WORK INSTRUCTION:
Starting at the line with "Returned (value (fork_answer w))) /\" and going on through the line with "destruct (Z.eq_dec (value (fork_answer w)) (-1))", reproduce each line in the records below exactly and nothing more.

EXERCISE INPUT:

= Beginning of Section =

(** C6.  In the child ([fork] returned 0) [asmcovtrace_open] issues
    [PTRACE_TRACEME] right after the [fork] and before the [execve] of
    the target, which it issues only if the request did not return -1;
    when the request fails the child ends in [err] with status 1 and no
    [execve] was issued.  When the request succeeds the call ends in the
    [execve]: the image is replaced, or [err] reports the failure. *)
Theorem open_child_traces_itself_first
    (path : string) (argv : list string) (w : world) :
  value (fork_answer w) = 0 ->
  issued (asmcovtrace_open path argv) w =
    EvFork :: EvPtrace PTRACE_TRACEME 0 ::
    (if fst (value (traceme_answer w)) =? -1 then []
     else [EvExecve path argv]) /\
  (forall e : Z,
      fails_with (traceme_answer w) e ->
      outcome_of (asmcovtrace_open path argv) w =
        Aborted 1 {| d_fmt := "ptrace"; d_args := []; d_errno := e |} /\
      filter is_execve (issued (asmcovtrace_open path argv) w) = []) /\
  (succeeds (traceme_answer w) ->
   issued (asmcovtrace_open path argv) w =
     [EvFork; EvPtrace PTRACE_TRACEME 0; EvExecve path argv] /\
   (execve_answer path argv w = None ->
    outcome_of (asmcovtrace_open path argv) w = Replaced path argv)).
Proof.
  intros Hf.
  assert (I : issued (asmcovtrace_open path argv) w =
              EvFork :: EvPtrace PTRACE_TRACEME 0 ::
              (if fst (value (traceme_answer w)) =? -1 then []
               else [EvExecve path argv]))
    by (rewrite open_issued, Hf; reflexivity).
  split; [exact I|]. split.
  - intros e Ht. rewrite I, (fails_eqb _ _ Ht). split; [|reflexivity].
    unfold outcome_of. rewrite (open_run_child _ _ _ Hf), (fails_eqb _ _ Ht).
    destruct Ht as [_ Ht]. unfold abort, after_traceme. cbn.
    rewrite Ht. reflexivity.
  - intros Ht. rewrite I, (succeeds_eqb _ Ht). split; [reflexivity|].
    intros Hx. unfold outcome_of.
    rewrite (open_run_child _ _ _ Hf), (succeeds_eqb _ Ht), Hx. reflexivity.
Qed.

(** C10.  With [fork] answering as it is specified to (-1, 0 or a
    positive process identifier), a call of [asmcovtrace_open] that
    returns, returns that identifier, which is positive, and has issued
    the [fork] and nothing else; the parent does return; where [fork]
    answered -1 or 0 the call does not return. *)
Theorem open_returns_child_pid
    (path : string) (argv : list string) (w : world) :
  -1 <= value (fork_answer w) ->
  (forall r : Z,
      outcome_of (asmcovtrace_open path argv) w = Returned r ->
      r = value (fork_answer w) /\ 0 < r /\
      issued (asmcovtrace_open path argv) w = [EvFork]) /\
  (0 < value (fork_answer w) ->
   outcome_of (asmcovtrace_open path argv) w =
     Returned (value (fork_answer w))) /\
  (value (fork_answer w) = -1 \/ value (fork_answer w) = 0 ->
   forall r : Z, outcome_of (asmcovtrace_open path argv) w <> Returned r).
Proof.
  intros Hc.
  assert (N : value (fork_answer w) = -1 \/ value (fork_answer w) = 0 ->
              forall r : Z,
                outcome_of (asmcovtrace_open path argv) w <> Returned r).
  { intros [Hf | Hf] r; unfold outcome_of.
    - rewrite (open_run_fork_failed _ _ _ Hf). discriminate.
    - rewrite (open_run_child _ _ _ Hf).
      destruct (fst (value (traceme_answer w)) =? -1); [discriminate|].
      destruct (execve_answer path argv w); discriminate. }
  assert (P : 0 < value (fork_answer w) ->
              outcome_of (asmcovtrace_open path argv) w =
              Returned (value (fork_answer w))).
  { intros Hp. unfold outcome_of. rewrite open_run_parent by lia.
    reflexivity. }
  split; [|split; assumption].
  intros r Hr.
  destruct (Z.eq_dec (value (fork_answer w)) (-1)) as [E1 | E1];
    [exfalso; apply (N (or_introl E1) r Hr)|].
  destruct (Z.eq_dec (value (fork_answer w)) 0) as [E0 | E0];
    [exfalso; apply (N (or_intror E0) r Hr)|].
  rewrite P in Hr by lia. injection Hr as Hr. subst r.
  split; [reflexivity|]. split; [lia|].
  rewrite open_issued. apply Z.eqb_neq in E0. rewrite E0. reflexivity.
Qed.

(** ** The driver against a traced child *)

Lemma skipn_nth_cons {A : Type} (l : list A) (k : nat) (x : A) :
  nth_error l k = Some x -> skipn k l = x :: skipn (S k) l.
Proof.
  revert k. induction l as [|a l IH]; intros [|k] H; try discriminate.
  - injection H as ->. reflexivity.
  - cbn in H. rewrite skipn_cons at 1. rewrite (IH k H). reflexivity.
Qed.

Section Tracee.

Variable t : tracee.

Let pid : Z := t_pid t.

Lemma steps_of_app (p : Z) (l l' : list event) :
  steps_of p (l ++ l') = (steps_of p l + steps_of p l')%nat.
Proof.
  induction l as [|e l IH]; [reflexivity|].
  destruct e as [ | request q | | | ]; cbn [app steps_of]; auto.
  destruct request; auto.
  destruct (q =? p); rewrite IH; reflexivity.
Qed.

(** Neither the wait, the [errno] store nor the register read moves the
    tracee. *)
Lemma steps_before_getregs (l : list event) :
  steps_of pid (l ++ [EvWait; EvErrnoStore 0]) = steps_of pid l.
Proof. rewrite steps_of_app. cbn. apply Nat.add_0_r. Qed.

Lemma steps_before_singlestep (l : list event) :
  steps_of pid (l ++ [EvWait; EvErrnoStore 0; EvPtrace PTRACE_GETREGS pid])
  = steps_of pid l.
Proof. rewrite steps_of_app. cbn. apply Nat.add_0_r. Qed.

Lemma steps_after_singlestep (l : list event) :
  steps_of pid
    (l ++ [EvWait; EvErrnoStore 0; EvPtrace PTRACE_GETREGS pid;
           EvPtrace PTRACE_SINGLESTEP pid])
  = S (steps_of pid l).
Proof. rewrite steps_of_app. cbn. rewrite Z.eqb_refl. apply Nat.add_1_r. Qed.

(** While the child has an instruction left, a call returns its address
    and leaves the child one instruction further. *)
Lemma tracee_next_address (w : world) (ip : Z) :
  os w = tracee_kernel t ->
  nth_error (t_text t) (steps_of pid (log w)) = Some ip ->
  exists w' : world,
    asmcovtrace_next pid w = (Returned ip, w') /\
    os w' = tracee_kernel t /\
    steps_of pid (log w') = S (steps_of pid (log w)).
Proof.
  intros Hos Hnth.
  assert (Hw : wait_answer w = Some (ok (W_STOPCODE SIGTRAP))).
  { unfold wait_answer. rewrite Hos. cbn. fold pid. rewrite Hnth.
    reflexivity. }
  assert (Hg : getregs_answer pid w = ok (0, regs_at ip)).
  { unfold getregs_answer. rewrite Hos. cbn. fold pid.
    rewrite steps_before_getregs, Hnth, Z.eqb_refl. reflexivity. }
  assert (Hs : singlestep_answer pid w = ok (0, regs_at 0)).
  { unfold singlestep_answer. rewrite Hos. cbn. fold pid.
    rewrite steps_before_singlestep, Hnth, Z.eqb_refl. reflexivity. }
  exists (after_singlestep pid (ok (W_STOPCODE SIGTRAP)) w).
  split; [|split].
  - rewrite next_run, Hw. cbn [value ok].
    rewrite WIFEXITED_W_STOPCODE, Hg, Hs. reflexivity.
  - exact Hos.
  - rewrite log_after_singlestep. apply steps_after_singlestep.
Qed.

(** Once the child has run all its instructions, a call returns its exit
    status. *)
Lemma tracee_next_exit (w : world) :
  os w = tracee_kernel t ->
  0 <= t_exit t <= 255 ->
  nth_error (t_text t) (steps_of pid (log w)) = None ->
  outcome_of (asmcovtrace_next pid) w = Returned (t_exit t).
Proof.
  intros Hos Hc Hnth. apply next_run_exited.
  exists (W_EXITCODE (t_exit t) 0). split.
  - unfold wait_status, wait_answer. rewrite Hos. cbn. fold pid.
    rewrite Hnth. reflexivity.
  - split; [apply WIFEXITED_W_EXITCODE | apply WEXITSTATUS_W_EXITCODE, Hc].
Qed.

(** Successive calls return the addresses of the child's instructions in
    the order it executes them, each before it runs, then the exit
    status. *)
Lemma next_n_follows_tracee (m : nat) :
  0 <= t_exit t <= 255 ->
  forall w : world,
    os w = tracee_kernel t ->
    (m + steps_of pid (log w))%nat = List.length (t_text t) ->
    fst (next_n (S m) pid w) =
    skipn (steps_of pid (log w)) (t_text t) ++ [t_exit t].
Proof.
  intros Hc. induction m as [|m IH]; intros w Hos Hlen.
  - cbn in Hlen. rewrite Hlen, skipn_all.
    assert (Hnth : nth_error (t_text t) (steps_of pid (log w)) = None)
      by (apply nth_error_None; rewrite Hlen; apply Nat.le_refl).
    pose proof (tracee_next_exit w Hos Hc Hnth) as R.
    unfold outcome_of in R. cbn [next_n].
    destruct (asmcovtrace_next pid w) as [o w']. cbn in R. subst o.
    reflexivity.
  - destruct (nth_error (t_text t) (steps_of pid (log w))) as [ip|] eqn:Hnth.
    2:{ apply nth_error_None in Hnth. lia. }
    destruct (tracee_next_address w ip Hos Hnth) as (w' & Hrun & Hos' & Hst).
    change (next_n (S (S m)) pid w)
      with (match asmcovtrace_next pid w with
            | (Returned a, w1) =>
                let (l, w2) := next_n (S m) pid w1 in (a :: l, w2)
            | (_, w1) => ([], w1)
            end).
    rewrite Hrun.
    specialize (IH w' Hos'). rewrite Hst in IH.
    assert (Hlen' : (m + S (steps_of pid (log w)))%nat =
                    List.length (t_text t)) by lia.
    specialize (IH Hlen').
    destruct (next_n (S m) pid w') as [l w2]. cbn [fst] in *. subst l.
    rewrite (skipn_nth_cons _ _ _ Hnth). reflexivity.
Qed.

= End of Section =

COMPLETED EXERCISE:
     Returned (value (fork_answer w))) /\
  (value (fork_answer w) = -1 \/ value (fork_answer w) = 0 ->
   forall r : Z, outcome_of (asmcovtrace_open path argv) w <> Returned r).
Proof.
  intros Hc.
  assert (N : value (fork_answer w) = -1 \/ value (fork_answer w) = 0 ->
              forall r : Z,
                outcome_of (asmcovtrace_open path argv) w <> Returned r).
  { intros [Hf | Hf] r; unfold outcome_of.
    - rewrite (open_run_fork_failed _ _ _ Hf). discriminate.
    - rewrite (open_run_child _ _ _ Hf).
      destruct (fst (value (traceme_answer w)) =? -1); [discriminate|].
      destruct (execve_answer path argv w); discriminate. }
  assert (P : 0 < value (fork_answer w) ->
              outcome_of (asmcovtrace_open path argv) w =
              Returned (value (fork_answer w))).
  { intros Hp. unfold outcome_of. rewrite open_run_parent by lia.
    reflexivity. }
  split; [|split; assumption].
  intros r Hr.
  destruct (Z.eq_dec (value (fork_answer w)) (-1)) as [E1 | E1];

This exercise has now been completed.